== TASK ==
Go over the data below line by line, and state how many lines contain the string "Hlog". Give the number only.
======== DATASET CONTENT ========
(* ===== verification/Modes.v ===== *)
(** * Block cipher modes: the loops of [crypt/aes.c], [crypt/des.c] and
    [crypt/tdes.c]

    The three ciphers have the same five modes over a block function; the
    loops are written here once, over a block size [B] and the block
    function, and the ciphers instantiate them.  [BlockCipher] is what the
    modes need of a cipher, and what each cipher proves.

    A buffer is a list of bytes; [output] is the list of bytes written from
    the output pointer on, in the order of the writes.  The input and output
    buffers do not overlap. *)
From S2P Require Import Prelude Utils.

Definition MUGGLE_DECRYPT : Z := 0.
Definition MUGGLE_ENCRYPT : Z := 1.

Definition MUGGLE_BLOCK_CIPHER_MODE_ECB : Z := 0.
Definition MUGGLE_BLOCK_CIPHER_MODE_CBC : Z := 1.
Definition MUGGLE_BLOCK_CIPHER_MODE_CFB : Z := 2.
Definition MUGGLE_BLOCK_CIPHER_MODE_OFB : Z := 3.
Definition MUGGLE_BLOCK_CIPHER_MODE_CTR : Z := 4.

Definition MAX_MUGGLE_BLOCK_CIPHER_MODE : Z := 5.

(** The result of a call: [inl] of an error code, nothing written, or [inr]
    of what a call returning 0 wrote.  [None] is a fault. *)
Definition result (A : Type) : Type := option (Z + A).

(** [MUGGLE_CHECK_RET(b, e);] and the check that a pointer is not [NULL]. *)
Declare Scope check_scope.
Notation "'CHECK' b 'ELSE' e ';' k" := (if (b : bool) then k else Some (inl e))
  (at level 10, b at level 99, e at level 99, k at level 200, only parsing) : check_scope.
Notation "'PTR' x ':=' p 'ELSE' e ';' k" := (match p with Some x => k | None => Some (inl e) end)
  (at level 10, x name, p at level 99, e at level 99, k at level 200, only parsing) : check_scope.

(** [op == MUGGLE_ENCRYPT || op == MUGGLE_DECRYPT]. *)
Definition op_valid (op : Z) : bool := (op =? MUGGLE_ENCRYPT) || (op =? MUGGLE_DECRYPT).

(** [MUGGLE_ROUND_UP_POW_OF_2_MUL(num_bytes, B) == num_bytes]. *)
Definition whole_blocks (B num_bytes : Z) : bool :=
  MUGGLE_ROUND_UP_POW_OF_2_MUL 32 num_bytes B =? num_bytes.

Definition byte_ok (b : Z) : Prop := 0 <= b < 256.

Definition is_block (B : nat) (b : list Z) : Prop := length b = B /\ Forall byte_ok b.

(** What the modes rely on: on every block, encryption gives a block that
    decryption takes back. *)
Class BlockCipher (B : nat) (enc dec : list Z -> option (list Z)) : Prop := {
  bc_size : (0 < B)%nat;
  bc_inverse : forall b, is_block B b ->
    exists c, enc b = Some c /\ is_block B c /\ dec c = Some b
}.

Definition xor_bytes (xs ys : list Z) : list Z := zip_with Z.lxor xs ys.

(** ** The loops *)
Section Loops.
Variable B : Z.
Variable crypt : list Z -> option (list Z).

(** ECB: state is [offset] and [output]. *)
Definition ecb_body (input : list Z) (i : Z) (s : Z * list Z) : option (Z * list Z) :=
  let '(offset, output) := s in
  block ← copy_out input offset B;
  out ← crypt block;
  Some (u32 (offset + B), output ++ out).

Definition ecb_loop (input : list Z) (len : Z) : option (list Z) :=
  '(_, output) ← for_up (ecb_body input) (Z.to_nat len) 0 (0, []); Some output.

(** CBC: state is [offset], [iv] and [output]. *)
Definition cbc_body (encrypt : bool) (input : list Z) (i : Z) (s : Z * list Z * list Z)
  : option (Z * list Z * list Z) :=
  let '(offset, iv, output) := s in
  block ← copy_out input offset B;
  if encrypt then
    out ← crypt (xor_bytes iv block);
    Some (u32 (offset + B), out, output ++ out)
  else
    out ← crypt block;
    Some (u32 (offset + B), block, output ++ xor_bytes out iv).

Definition cbc_loop (encrypt : bool) (input : list Z) (len : Z) (iv : list Z)
  : option (list Z * list Z) :=
  '(_, iv, output) ← for_up (cbc_body encrypt input) (Z.to_nat len) 0 (0, iv, []);
  Some (iv, output).

(** The byte-wise modes: one step on the state for one input byte. *)
Definition stream_loop {S} (step : S -> Z -> option (S * Z)) (input : list Z) (num_bytes : Z)
    (s : S) : option (S * list Z) :=
  for_up (fun i '(s, output) =>
    x ← rd input i; '(s, y) ← step s x; Some (s, output ++ [y])) (Z.to_nat num_bytes) 0 (s, []).

(** CFB: state is [iv] and [offset]. *)
Definition cfb_step (encrypt : bool) (s : list Z * Z) (x : Z) : option (list Z * Z * Z) :=
  let '(iv, offset) := s in
  iv ← (if offset =? 0 then crypt iv else Some iv);
  k ← rd iv offset;
  let y := Z.lxor x k in
  iv ← wr iv offset (if encrypt then y else x);
  Some (iv, Z.land (offset + 1) (B - 1), y).

(** OFB. *)
Definition ofb_step (s : list Z * Z) (x : Z) : option (list Z * Z * Z) :=
  let '(iv, offset) := s in
  iv ← (if offset =? 0 then crypt iv else Some iv);
  k ← rd iv offset;
  Some (iv, Z.land (offset + 1) (B - 1), Z.lxor x k).

(** CTR: state is the nonce, the offset and the stream block. *)
Section Ctr.
Context {N : Type}.
Variables (next : N -> N) (nonce_bytes : N -> list Z).

Definition ctr_step (s : N * Z * list Z) (x : Z) : option (N * Z * list Z * Z) :=
  let '(nonce, offset, stream) := s in
  '(nonce, stream) ← (if offset =? 0 then
      let nonce := next nonce in
      stream ← crypt (nonce_bytes nonce); Some (nonce, stream)
    else Some (nonce, stream));
  k ← rd stream offset;
  Some (nonce, Z.land (offset + 1) (B - 1), stream, Z.lxor x k).
End Ctr.
End Loops.

(** ** Bytes *)

Lemma lxor_byte x y : byte_ok x -> byte_ok y -> byte_ok (Z.lxor x y).
Proof.
  unfold byte_ok; intros Hx Hy; split; [apply Z.lxor_nonneg; lia|].
  destruct (Z.eq_dec (Z.lxor x y) 0) as [->|Hne]; [lia|].
  assert (0 <= Z.lxor x y) by (apply Z.lxor_nonneg; lia).
  apply (Z.log2_lt_pow2 _ 8); [lia|].
  pose proof (Z.log2_lxor x y ltac:(lia) ltac:(lia)).
  assert (forall z, 0 <= z < 256 -> Z.log2 z < 8) as Hlog.
  { intros z Hz; destruct (Z.eq_dec z 0) as [->|]; [reflexivity|].
    apply Z.log2_lt_pow2; lia. }
  pose proof (Hlog x Hx); pose proof (Hlog y Hy); lia.
Qed.

Lemma lxor_cancel x k : Z.lxor (Z.lxor x k) k = x.
Proof. by rewrite Z.lxor_assoc, Z.lxor_nilpotent, Z.lxor_0_r. Qed.

Lemma xor_bytes_length xs ys : length xs = length ys -> length (xor_bytes xs ys) = length xs.
Proof. intros; unfold xor_bytes; rewrite length_zip_with; lia. Qed.

Lemma xor_bytes_block B xs ys : is_block B xs -> is_block B ys -> is_block B (xor_bytes xs ys).
Proof.
  intros [Lx Fx] [Ly Fy]; split; [rewrite xor_bytes_length; lia|].
  unfold xor_bytes; clear Lx Ly; revert ys Fy; induction Fx; intros ys Fy; [constructor|].
  destruct Fy; simpl; constructor; auto using lxor_byte.
Qed.

Lemma xor_bytes_cancel xs ys :
  length xs = length ys -> xor_bytes (xor_bytes ys xs) ys = xs.
Proof.
  revert ys; induction xs as [|x xs IH]; intros [|y ys] H; simpl in *; try done.
  f_equal; [|apply IH; lia]; rewrite (Z.lxor_comm y x); apply lxor_cancel.
Qed.

(** ** Splitting an input into blocks *)

Lemma split_blocks (B n : nat) (input : list Z) :
  (0 < B)%nat -> length input = (n * B)%nat -> Forall byte_ok input ->
  exists bs, input = concat bs /\ length bs = n /\ Forall (is_block B) bs.
Proof.
  intros HB; revert input; induction n as [|n IH]; intros input Hl Hf.
  { destruct input; [|simpl in Hl; lia]; by exists []. }
  destruct (IH (drop B input)) as (bs & E & Hn & Hb).
  - rewrite length_drop; lia.
  - by apply Forall_drop.
  - exists (take B input :: bs); simpl; rewrite <- E, take_drop; split; [done|].
    split; [lia|]; constructor; [|done]; split; [rewrite length_take; lia|by apply Forall_take].
Qed.

Lemma concat_blocks_length B bs :
  Forall (is_block B) bs -> length (concat bs) = (length bs * B)%nat.
Proof.
  induction 1 as [|b bs [Hb _] _ IH]; simpl; [done|]; rewrite length_app; lia.
Qed.

Lemma concat_blocks_bytes B bs : Forall (is_block B) bs -> Forall byte_ok (concat bs).
Proof. induction 1 as [|b bs [_ Hb] _ IH]; simpl; [constructor|]; by apply Forall_app. Qed.

Lemma copy_out_block B pre b rest off :
  is_block B b -> off = Z.of_nat (length pre) ->
  copy_out (pre ++ b ++ rest) off (Z.of_nat B) = Some b.
Proof.
  intros [Hb _] ->; rewrite copy_out_Some by (rewrite ?length_app; lia).
  unfold slice; rewrite !Nat2Z.id, drop_app_length, <- Hb; by rewrite take_app_length.
Qed.

(** ** ECB *)

Lemma ecb_blocks (B : nat) crypt bs cs pre acc i :
  Forall (is_block B) bs -> Forall2 (fun b c => crypt b = Some c) bs cs ->
  Z.of_nat (length pre + length bs * B) < 2 ^ 32 ->
  for_up (ecb_body (Z.of_nat B) crypt (pre ++ concat bs)) (length bs) i
    (Z.of_nat (length pre), acc) = Some (Z.of_nat (length pre + length bs * B), acc ++ concat cs).
Proof.
  intros Hb H2; revert pre acc i; induction H2 as [|b c bs cs Hc H2 IH];
    intros pre acc i Hsz; simpl.
  { by rewrite !app_nil_r, Nat.add_0_r. }
  apply Forall_cons in Hb as [Hb Hbs]; simpl in Hsz.
  rewrite (copy_out_block B) by done; simpl; rewrite Hc; simpl.
  rewrite wrap_small by (unfold in_width; lia).
  pose proof Hb as [Lb _].
  specialize (IH Hbs (pre ++ b) (acc ++ c) (i + 1)).
  rewrite length_app, Lb, <- !app_assoc in IH.
  replace (Z.of_nat (length pre) + Z.of_nat B) with (Z.of_nat (length pre + B)) by lia.
  rewrite IH by lia; do 2 f_equal; lia.
Qed.

Lemma ecb_loop_blocks (B : nat) crypt bs cs :
  Forall (is_block B) bs -> Forall2 (fun b c => crypt b = Some c) bs cs ->
  Z.of_nat (length bs * B) < 2 ^ 32 ->
  ecb_loop (Z.of_nat B) crypt (concat bs) (Z.of_nat (length bs)) = Some (concat cs).
Proof.
  intros Hb H2 Hsz; unfold ecb_loop; rewrite Nat2Z.id.
  pose proof (ecb_blocks B crypt bs cs [] [] 0 Hb H2) as E.
  cbn [length Nat.add app] in E; change (Z.of_nat 0) with 0 in E; rewrite E by done; done.
Qed.

Lemma cipher_blocks (B : nat) enc dec `{!BlockCipher B enc dec} bs :
  Forall (is_block B) bs ->
  exists cs, Forall2 (fun b c => enc b = Some c) bs cs /\ Forall (is_block B) cs /\
    Forall2 (fun c b => dec c = Some b) cs bs.
Proof.
  induction 1 as [|b bs Hb _ (cs & H1 & H2 & H3)]; [by exists []|].
  destruct (bc_inverse b Hb) as (c & He & Hc & Hd); exists (c :: cs).
  split; [by constructor|]; split; by constructor.
Qed.

Lemma ecb_roundtrip (B : nat) enc dec `{!BlockCipher B enc dec} (n : nat) input :
  length input = (n * B)%nat -> Forall byte_ok input -> Z.of_nat (n * B) < 2 ^ 32 ->
  exists output, ecb_loop (Z.of_nat B) enc input (Z.of_nat n) = Some output /\
    length output = length input /\ Forall byte_ok output /\
    ecb_loop (Z.of_nat B) dec output (Z.of_nat n) = Some input.
Proof.
  intros Hl Hf Hsz; pose proof (@bc_size _ _ _ BlockCipher0) as HB.
  destruct (split_blocks B n input HB Hl Hf) as (bs & -> & <- & Hb).
  destruct (cipher_blocks B enc dec bs Hb) as (cs & H1 & Hc & H2).
  pose proof (Forall2_length _ _ _ H1) as Hlen.
  exists (concat cs); split; [by apply ecb_loop_blocks|].
  split; [rewrite !(concat_blocks_length B) by done; lia|].
  split; [by apply (concat_blocks_bytes B)|].
  rewrite Hlen; apply ecb_loop_blocks; try done; by rewrite <- Hlen.
Qed.

(** ** CBC *)

(** The ciphertext blocks of plaintext blocks, with the last value of [iv]. *)
Inductive cbc_chain (enc : list Z -> option (list Z)) :
    list Z -> list (list Z) -> list (list Z) -> list Z -> Prop :=
| chain_nil iv : cbc_chain enc iv [] [] iv
| chain_cons iv b c bs cs last :
    enc (xor_bytes iv b) = Some c -> cbc_chain enc c bs cs last ->
    cbc_chain enc iv (b :: bs) (c :: cs) last.

Lemma cbc_encrypt_blocks (B : nat) enc iv bs cs last pre acc i :
  Forall (is_block B) bs -> cbc_chain enc iv bs cs last ->
  Z.of_nat (length pre + length bs * B) < 2 ^ 32 ->
  for_up (cbc_body (Z.of_nat B) enc true (pre ++ concat bs)) (length bs) i
    (Z.of_nat (length pre), iv, acc)
  = Some (Z.of_nat (length pre + length bs * B), last, acc ++ concat cs).
Proof.
  intros Hb H2; revert pre acc i; induction H2 as [iv|iv b c bs cs last Hc H2 IH];
    intros pre acc i Hsz; simpl.
  { by rewrite !app_nil_r, Nat.add_0_r. }
  apply Forall_cons in Hb as [Hb Hbs]; simpl in Hsz.
  rewrite (copy_out_block B) by done; simpl; rewrite Hc; simpl.
  rewrite wrap_small by (unfold in_width; lia); pose proof Hb as [Lb _].
  specialize (IH Hbs (pre ++ b) (acc ++ c) (i + 1)).
  rewrite length_app, Lb, <- !app_assoc in IH.
  replace (Z.of_nat (length pre) + Z.of_nat B) with (Z.of_nat (length pre + B)) by lia.
  rewrite IH by lia; do 3 f_equal; lia.
Qed.

Lemma cbc_decrypt_blocks (B : nat) enc dec `{!BlockCipher B enc dec} iv bs cs last pre acc i :
  Forall (is_block B) bs -> is_block B iv -> cbc_chain enc iv bs cs last ->
  Z.of_nat (length pre + length bs * B) < 2 ^ 32 ->
  for_up (cbc_body (Z.of_nat B) dec false (pre ++ concat cs)) (length cs) i
    (Z.of_nat (length pre), iv, acc)
  = Some (Z.of_nat (length pre + length bs * B), last, acc ++ concat bs) /\
  Forall (is_block B) cs.
Proof.
  intros Hb Hiv H2; revert Hiv pre acc i; induction H2 as [iv|iv b c bs cs last Hc H2 IH];
    intros Hiv pre acc i Hsz; simpl.
  { by rewrite !app_nil_r, Nat.add_0_r. }
  apply Forall_cons in Hb as [Hb Hbs]; simpl in Hsz.
  destruct (bc_inverse (xor_bytes iv b)) as (c' & He & Hc' & Hd); [by apply xor_bytes_block|].
  rewrite Hc in He; injection He as <-.
  rewrite (copy_out_block B) by done; simpl; rewrite Hd; simpl.
  rewrite wrap_small by (unfold in_width; lia).
  pose proof Hb as [Lb _]; pose proof Hc' as [Lc _]; pose proof Hiv as [Li _].
  rewrite xor_bytes_cancel by lia.
  destruct (IH Hbs Hc' (pre ++ c) (acc ++ b) (i + 1)) as [E HF].
  { rewrite length_app; lia. }
  rewrite length_app, Lc, <- !app_assoc in E; split; [|by constructor].
  replace (Z.of_nat (length pre) + Z.of_nat B) with (Z.of_nat (length pre + B)) by lia.
  rewrite E; do 3 f_equal; lia.
Qed.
========
== SOLVED PROBLEM ==
2